An object model for genetic algorithms.

Let us now consider another example, this time from the realm of evolutionary computing. A genetic algorithm uses simulations of genes to solve problems. To begin with, we have the idea of a chromosome which is made up of one or more genes. The more genes you have, the more complicated the problem you can try to solve.

The genes themselves can be represented as integers, bit strings, characters, or whatever. Normally they are described as bit strings. But basically they represent some value. Suppose we want to find high values of an equation such as

2x³+3yx²-xz³+5

Now we could represent this with a sequence of three genes, each gene being an integer value for x, y and z. We end up with an object diagram:

The chromosome represents (in a sense) the equation. Each gene defines the value of one of the variables. Now the equation knows how the variables are combined, and so can calculate its value using the integer values defined by the gene.
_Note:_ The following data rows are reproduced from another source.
(* ===== verification/Fs.v ===== *)
(** * Files, directories and paths: the upper half of fs.c, and loaduvm of vm.c

    A path is the string of its bytes, up to the terminating zero. *)

From stdpp Require Import base list gmap strings fin_maps.
From S2P Require Import Prelude State Monad Spinlock Console Kalloc Str Vm VmProofs VmUser Umem Sched.
From S2P Require Import Sleeplock Disk Bio Log Inode ConsoleDev.
Open Scope Z_scope.

Section driver.
Context `{BlockDriver}.

(** ** Reading and writing *)

(** devsw[major] *)
Definition device_of (major : Z) : M (option device) :=
  t ← gets (fun s => devsw (fst_ s)) ;
  ret (if (major <? 0) || (NDEV <=? major) then None else default None (t !! Z.to_nat major)).

(** The copying loop of readi: the bytes read. *)
Fixpoint readi_loop (fuel : nat) (i : nat) (dst : sink) (tot off n : Z) : M (list Z) :=
  match fuel with
  | O => nofuel
  | S fuel =>
      if tot <? n then
        ip ← geti i ;
        bn ← bmap i (off / BSIZE) ;
        bp ← bread (i_dev ip) bn ;
        let m := Z.min (n - tot) (BSIZE - off mod BSIZE) in
        x ← getb bp ;
        let bs := take (Z.to_nat m) (drop (Z.to_nat (off mod BSIZE)) (b_data x)) in
        dst tot bs ;;
        brelse bp ;;
        rest ← readi_loop fuel i dst (tot + m) (u32 (off + m)) n ;
        ret (bs ++ rest)
      else ret []
  end.

(** The count returned and the bytes delivered to [dst]; a device delivers them itself.  Each
    turn but the last ends a block, so n / BSIZE + 2 turns are enough. *)
Definition readi (i : nat) (dst : sink) (off n : Z) : M (Z * list Z) :=
  ip ← geti i ;
  if i_type ip =? T_DEV then
    d ← device_of (i_major ip) ;
    match d with
    | None => ret (-1, [])
    | Some State.Console => r ← consoleread i dst (s32 n) ; ret (r, [])
    end
  else
  if (i_size ip <? off) || (u32 (off + n) <? off) then ret (-1, []) else
  let n := if i_size ip <? u32 (off + n) then i_size ip - off else n in
  bs ← readi_loop (S (Z.to_nat (n / BSIZE + 2))) i dst 0 off n ;
  ret (s32 n, bs).

(** The loop of writei: the final offset. *)
Fixpoint writei_loop (fuel : nat) (i : nat) (src : source) (tot off n : Z) : M Z :=
  match fuel with
  | O => nofuel
  | S fuel =>
      if tot <? n then
        ip ← geti i ;
        bn ← bmap i (off / BSIZE) ;
        bp ← bread (i_dev ip) bn ;
        let m := Z.min (n - tot) (BSIZE - off mod BSIZE) in
        bs ← src tot m ;
        set_data bp (fun d => wr_bytes d (off mod BSIZE) bs) ;;
        log_write bp ;;
        brelse bp ;;
        writei_loop fuel i src (tot + m) (u32 (off + m)) n
      else ret off
  end.

Definition writei (i : nat) (src : source) (off n : Z) : M Z :=
  ip ← geti i ;
  if i_type ip =? T_DEV then
    d ← device_of (i_major ip) ;
    match d with
    | None => ret (-1)
    | Some State.Console => consolewrite i src (s32 n)
    end
  else
  if (i_size ip <? off) || (u32 (off + n) <? off) then ret (-1) else
  if MAXFILE * BSIZE <? u32 (off + n) then ret (-1) else
  off ← writei_loop (S (Z.to_nat (n / BSIZE + 2))) i src 0 off n ;
  ip ← geti i ;
  when ((0 <? n) && (i_size ip <? off))
    (seti i (fun ip => ip <| i_size := off |>) ;;
     iupdate i) ;;
  ret (s32 n).

(** ** Directories *)

(** strncmp on byte strings; past its end a string reads zero. *)
Fixpoint strncmp_list (n : nat) (p q : list Z) : Z :=
  match n with
  | O => 0
  | S n =>
      let a := nthz 0 p 0 in
      let b := nthz 0 q 0 in
      if negb (a =? 0) && (a =? b) then strncmp_list n (tail p) (tail q) else a - b
  end.

Definition namecmp (s t : list Z) : Z := strncmp_list (Z.to_nat DIRSIZ) s t.

(** struct dirent in its 16 bytes. *)
Definition dirent_size : Z := 16.
Definition de_inum (de : list Z) : Z := rd16 de 0.
Definition de_name (de : list Z) : list Z := take (Z.to_nat DIRSIZ) (drop 2 de).

(** strncpy(de.name, name, DIRSIZ) *)
Fixpoint strncpy_list (n : nat) (m : list Z) : list Z :=
  match n with
  | O => []
  | S n => let c := nthz 0 m 0 in c :: strncpy_list n (if c =? 0 then [] else tail m)
  end.
Definition mk_dirent (inum : Z) (name : list Z) : list Z :=
  bytes16 inum ++ strncpy_list (Z.to_nat DIRSIZ) name.

(** The offsets [lo, lo + 16, ...] below [size]. *)
Definition dir_offsets (lo size : Z) : list Z :=
  (fun k => lo + dirent_size * k) <$> range 0 ((size - lo + dirent_size - 1) / dirent_size).

(** The entry at [off]; a short read is a corrupt directory. *)
Definition read_dirent (msg : string) (i : nat) (off : Z) : M (list Z) :=
  r ← readi i no_sink off dirent_size ;
  if negb (fst r =? dirent_size) then panic msg else ret (snd r).

(** The inode found and the offset of its entry. *)
Definition dirlookup (dp : nat) (name : list Z) : M (option (nat * Z)) :=
  d ← geti dp ;
  if negb (i_type d =? T_DIR) then panic "dirlookup not DIR" else
  for_until (dir_offsets 0 (i_size d)) (fun off =>
    de ← read_dirent "dirlookup read" dp off ;
    if de_inum de =? 0 then ret None else
    if namecmp name (de_name de) =? 0 then
      d ← geti dp ;
      ip ← iget (i_dev d) (de_inum de) ;
      ret (Some (ip, off))
    else ret None).

Definition dirlink (dp : nat) (name : list Z) (inum : Z) : M Z :=
  r ← dirlookup dp name ;
  match r with
  | Some (ip, _) => iput ip ;; ret (-1)
  | None =>
      d ← geti dp ;
      free ← for_until (dir_offsets 0 (i_size d)) (fun off =>
               de ← read_dirent "dirlink read" dp off ;
               if de_inum de =? 0 then ret (Some off) else ret None) ;
      let off := default (dirent_size * ((i_size d + dirent_size - 1) / dirent_size)) free in
      r ← writei dp (bytes_source (mk_dirent inum name)) off dirent_size ;
      if negb (r =? dirent_size) then panic "dirlink" else ret 0
  end.

(** ** Paths *)

Definition slash : Z := 47.

Fixpoint skip_slashes (path : list Z) : list Z :=
  match path with
  | c :: rest => if c =? slash then skip_slashes rest else path
  | [] => []
  end.

Fixpoint split_elem (path : list Z) : list Z * list Z :=
  match path with
  | c :: rest => if c =? slash then ([], path)
                 else let '(s, r) := split_elem rest in (c :: s, r)
  | [] => ([], [])
  end.

(** The rest of the path and the new contents of [name], a buffer of DIRSIZ bytes. *)
Definition skipelem (path name : list Z) : option (list Z * list Z) :=
  match skip_slashes path with
  | [] => None
  | path =>
      let '(s, rest) := split_elem path in
      let name := if DIRSIZ <=? Z.of_nat (length s) then take (Z.to_nat DIRSIZ) s
                  else s ++ [0] ++ drop (S (length s)) name in
      Some (skip_slashes rest, name)
  end.

(** The loop of namex from inode [ip]: the inode and the last element.  Every turn consumes
    part of the path. *)
Fixpoint namex_loop (fuel : nat) (path : list Z) (parent : bool) (name : list Z) (ip : nat)
    : M (option nat * list Z) :=
  match fuel with
  | O => nofuel
  | S fuel =>
      match skipelem path name with
      | None => if parent then iput ip ;; ret (None, name) else ret (Some ip, name)
      | Some (path, name) =>
          ilock ip ;;
          d ← geti ip ;
          if negb (i_type d =? T_DIR) then iunlockput ip ;; ret (None, name) else
          if parent && bool_decide (path = []) then iunlock ip ;; ret (Some ip, name) else
          next ← dirlookup ip name ;
          match next with
          | None => iunlockput ip ;; ret (None, name)
          | Some (next, _) => iunlockput ip ;; namex_loop fuel path parent name next
          end
      end
  end.

Definition namex (path : list Z) (parent : bool) (name : list Z) : M (option nat * list Z) :=
  ip ← (if bool_decide (head path = Some slash) then iget ROOTDEV ROOTINO
        else pr ← curproc ; cwd ← the_inode (p_cwd pr) ; idup cwd) ;
  namex_loop (S (length path)) path parent name ip.

(** [name] is the uninitialised buffer on the stack. *)
Definition namei (name path : list Z) : M (option nat) :=
  r ← namex path false name ; ret (fst r).
Definition nameiparent (path name : list Z) : M (option nat * list Z) := namex path true name.

(** ** vm.c: loading a program segment *)

Fixpoint loaduvm_loop (fuel : nat) (pgdir addr : Z) (ip : nat) (offset i sz : Z) : M Z :=
  match fuel with
  | O => nofuel
  | S fuel =>
      if i <? sz then
        pte ← walkpgdir pgdir (u32 (addr + i)) 0 ;
        if pte =? 0 then panic "loaduvm: address should exist" else
        w ← kload pte ;
        let pa := PTE_ADDR w in
        let n := if u32 (sz - i) <? PGSIZE then u32 (sz - i) else PGSIZE in
        r ← readi ip (kernel_sink (P2V pa)) (u32 (offset + i)) n ;
        if negb (u32 (fst r) =? n) then ret (-1)
        else loaduvm_loop fuel pgdir addr ip offset (u32 (i + PGSIZE)) sz
      else ret 0
  end.

Definition loaduvm (pgdir addr : Z) (ip : nat) (offset sz : Z) : M Z :=
  if negb (addr mod PGSIZE =? 0) then panic "loaduvm: addr must be page aligned" else
  loaduvm_loop (S (Z.to_nat (sz / PGSIZE + 1))) pgdir addr ip offset 0 sz.

End driver.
Of course, this is all very uninteresting, until you start putting lots of chromosomes together in a gene pool. The chromosomes can start with randomly chosen values, and you end up with a large number of equations with different values.

Now, by randomly creating a set of chromosomes in a gene pool, we have effectively generated lots of values of the equation. Some will be greater than others. The genes which represent high values are considered to be "fitter" than those representing low values of the equation. This is where Darwin steps in. Let us look at the operation of the gene pool.
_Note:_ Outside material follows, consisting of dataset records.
(* ===== verification/FileProofs.v ===== *)
(** * The contents of files

    A file is a sequence of blocks, twelve named in its inode and the others in its indirect
    block.  bmap adds blocks without changing the contents; readi returns the contents, and
    writei changes them. *)

From stdpp Require Import base list gmap strings fin_maps.
From S2P Require Import Prelude State Monad Spinlock Console Kalloc Str Vm VmProofs VmUser Umem Sched Sleeplock Calm.
From S2P Require Import Disk Bio BioProofs Log LogLayout LogProofs Inode BlockProofs InodeProofs ConsoleDev Fs.
Open Scope Z_scope.

Section ops.
Context {dv : BlockDriver} {nblk : Z} {up : diskst -> Prop} {Hdrv : DriverOk dv nblk up}.
Context (p : nat) (pr : proc) (s0 : kstate) (Hcalm : calm p pr s0).
Context (start sz : Z) (Hg : geometry nblk start sz).
Context (sb0 : superblock) (Hfs : fs_geom (nblk := nblk) start sz sb0).
Notation run := (mrun s0).
Notation cached := (cache (p_pid pr) nblk up).
Notation home := (home nblk start sz).
Notation in_op := (in_op (nblk := nblk) (up := up) pr start sz).
Notation room := (room sz).
Notation marked := (marked (nblk := nblk) start sz sb0).

(** ** Blocks of a file *)

Definition ind (ip : inode) : Z := nthz 0 (i_addrs ip) NDIRECT.
(** The block that holds block [n] of the file; 0 if there is none. *)
Definition faddr (V : Z -> list Z) (ip : inode) (n : Z) : Z :=
  if n <? NDIRECT then nthz 0 (i_addrs ip) n
  else if ind ip =? 0 then 0 else rd32 (V (ind ip)) (4 * (n - NDIRECT)).
(** Byte [j] of the file. *)
Definition content (V : Z -> list Z) (ip : inode) (j : Z) : Z :=
  let a := faddr V ip (j / BSIZE) in if a =? 0 then 0 else rd8 (V a) (j mod BSIZE).

Definition inr (n : Z) : Prop := 0 <= n < MAXFILE.
Definition used (V : Z -> list Z) (a : Z) : Prop :=
  0 < a < sb_size sb0 /\ home a /\ ~ meta sb0 a /\ bit V sb0 a = true.
Definition fresh (V : Z -> list Z) (b : Z) : Prop := 0 <= b < sb_size sb0 /\ bit V sb0 b = false.
Definition bmap_block (k : Z) : Prop := exists b, 0 <= b < sb_size sb0 /\ BBLOCK b sb0 = k.

Record file_ok (V : Z -> list Z) (ip : inode) : Prop := {
  fo_dev : i_dev ip = 1;
  fo_len : length (i_addrs ip) = Z.to_nat (NDIRECT + 1);
  fo_used : forall n, inr n -> faddr V ip n <> 0 -> used V (faddr V ip n);
  fo_ind : ind ip <> 0 -> used V (ind ip);
  fo_apart : forall n, inr n -> faddr V ip n <> 0 -> faddr V ip n <> ind ip;
  fo_inj : forall n m, inr n -> inr m -> faddr V ip n = faddr V ip m -> faddr V ip n <> 0 -> n = m
}.

(** More blocks, [c] the bytes of the file, and nothing else changed. *)
Record changes (V : Z -> list Z) (ip : inode) (V' : Z -> list Z) (ip' : inode) (c : Z -> Z) : Prop := {
  gr_file : file_ok V' ip';
  gr_marked : marked V';
  gr_same : ip' = ip <| i_addrs := i_addrs ip' |>;
  gr_addr : forall m, inr m -> faddr V' ip' m = faddr V ip m \/ faddr V ip m = 0 /\ fresh V (faddr V' ip' m);
  gr_ind : ind ip' = ind ip \/ ind ip = 0 /\ fresh V (ind ip');
  gr_content : forall j, inr (j / BSIZE) -> content V' ip' j = c j;
  gr_bit : forall k, 0 <= k < sb_size sb0 -> bit V sb0 k = true -> bit V' sb0 k = true;
  gr_other : forall k, ~ bmap_block k -> (0 <= k < sb_size sb0 -> bit V sb0 k = true) -> k <> ind ip ->
    (forall m, inr m -> faddr V ip m <> k) -> V' k = V k
}.

Notation grows V ip V' ip' := (changes V ip V' ip' (content V ip)).

Lemma grows_none V ip : file_ok V ip -> marked V -> grows V ip V ip.
Proof. intros H1 H2. split; try done; [by destruct ip| |]; by left. Qed.

Lemma changes_trans V ip V1 ip1 c1 V2 ip2 c2 :
  changes V ip V1 ip1 c1 -> changes V1 ip1 V2 ip2 c2 -> changes V ip V2 ip2 c2.
Proof.
  intros [A1 A2 A3 A4 A5 A6 A7 A8] [B1 B2 B3 B4 B5 B6 B7 B8].
  assert (forall b, fresh V1 b -> fresh V b) as Hfr.
  { intros b [Hb Hbit]. split; [done|]. destruct (bit V sb0 b) eqn:E; [|done]. rewrite (A7 b Hb E) in Hbit. done. }
  split; try done.
  - rewrite B3, A3. done.
  - intros m Hm. destruct (B4 m Hm) as [E|[E1 E2]]; [rewrite E; by apply A4|].
    destruct (A4 m Hm) as [E3|[E3 E4]]; [right; split; [congruence|by apply Hfr]|].
    destruct E4 as [_ E4]. right. split; [done|by apply Hfr].
  - destruct B5 as [E|[E1 E2]]; [rewrite E; done|]. right.
    destruct A5 as [E3|[E3 _]]; (split; [congruence|by apply Hfr]).
  - intros k Hk Hbit. by apply B7, A7.
  - intros k Hk Hbit Hi Hf. rewrite <-(A8 k Hk Hbit Hi Hf). apply B8; [done| | |].
    + intros Hr. by apply A7, Hbit.
    + destruct A5 as [E|[_ [Hr Hb]]]; [by rewrite E|]. intros ->. rewrite Hbit in Hb by done. done.
    + intros m Hm. destruct (A4 m Hm) as [E|[_ [Hr Hb]]]; [rewrite E; by apply Hf|].
      intros E. rewrite E in Hr, Hb. rewrite Hbit in Hb by done. done.
Qed.

Lemma changes_ext V ip V' ip' c c' :
  (forall j, inr (j / BSIZE) -> c j = c' j) -> changes V ip V' ip' c -> changes V ip V' ip' c'.
Proof. intros E []. split; try done. intros j Hj. by rewrite <-E, gr_content0. Qed.
Lemma grows_more V ip V1 ip1 V2 ip2 : grows V ip V1 ip1 -> grows V1 ip1 V2 ip2 -> grows V ip V2 ip2.
Proof. intros H1 H2. eapply changes_ext; [|by eapply changes_trans]. intros j Hj. by apply (gr_content _ _ _ _ _ H1). Qed.

Lemma rd8_zero j : rd8 zero_block j = 0.
Proof.
  unfold rd8, nthz, zero_block. destruct (j <? 0); [done|].
  destruct (replicate _ 0 !! Z.to_nat j) eqn:E; [|done]. by apply lookup_replicate in E as [-> _].
Qed.
Lemma used_not_fresh V a b : used V a -> fresh V b -> a <> b.
Proof. intros (H1 & _ & _ & H2) [H3 H4] ->. congruence. Qed.
Lemma used_not_bmap V a : used V a -> ~ bmap_block a.
Proof. intros (_ & _ & Hm & _) (b & Hb & E). apply Hm. left. by exists b. Qed.
Lemma fresh_data V b : marked V -> fresh V b -> 1 < b < sb_size sb0 /\ home b /\ ~ meta sb0 b.
Proof. intros Hm [Hb Hbit]. destruct (Hm b Hb Hbit) as (H1 & H2 & H3). split_and!; try done; lia. Qed.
From a randomly generated set of chromosomes, firstly all the chromosomes are evaluated for their fitness, which is done by evaluating the equation which the chromosome represents. Then the chromosomes are selected; strong ones (ie those with a high fitness) have multiple copies made. Weak ones are destroyed. Then the selected chromosomes are interbred, by mixing their genes up in some way. Then the new set of chromosomes are evaluated, and the process goes on indefinitely. Let us examine the state transition of a chromosome.

A chromosome comes into being either by being generated randomly, by being created as a copy of a strong gene, or by the result of inter-breeding. It is destroyed either because it is unfit, or because it breeds with another gene.

Let us look at one way of breeding. An object interaction diagram is a good way of describing this.

Firstly the chromosomes are paired up. Then a crossover point is chosen. Finally, the chromosomes swap tails.

Now we can go back to our object model and add a few attributes and operations.

Having done all this work to define the genetic algorithm, we can now try and reuse it on another problem. Let us suppose that we want to find a good schedule for a truck delivering Christmas puddings to supermarkets in different town centres. The truck must deliver as much product as it can in the day. However, it has to stop after doing three hundred miles. We can use our genetic algorithm to describe the problem thus:

This time the gene represents a particular supermarket rather than the value of a variable. The fitness function would return zero if the schedule broke the mileage limit, or the number of Christmas puddings delivered if the schedule is within the mileage limit.

One of the great benefits of a good design method is the capacity to re-use components. Hopefully you can see from the above example how the simple notion of a genetic algorithm could be re-applied to lots of different problems.

Exercises

1. One feature of genetic algorithms is the notion of mutation. Periodically a gene mutates, say with one chance in a thousand during breeding. Add mutation to the genetic algorithm design above.

2. Construct a design for a genetic algorithm system to find solutions to the travelling salesman problem. Starting from home a salesman must visit each of ten (say) towns, exactly once and return home at the end. The objective is to minimise the distance travelled.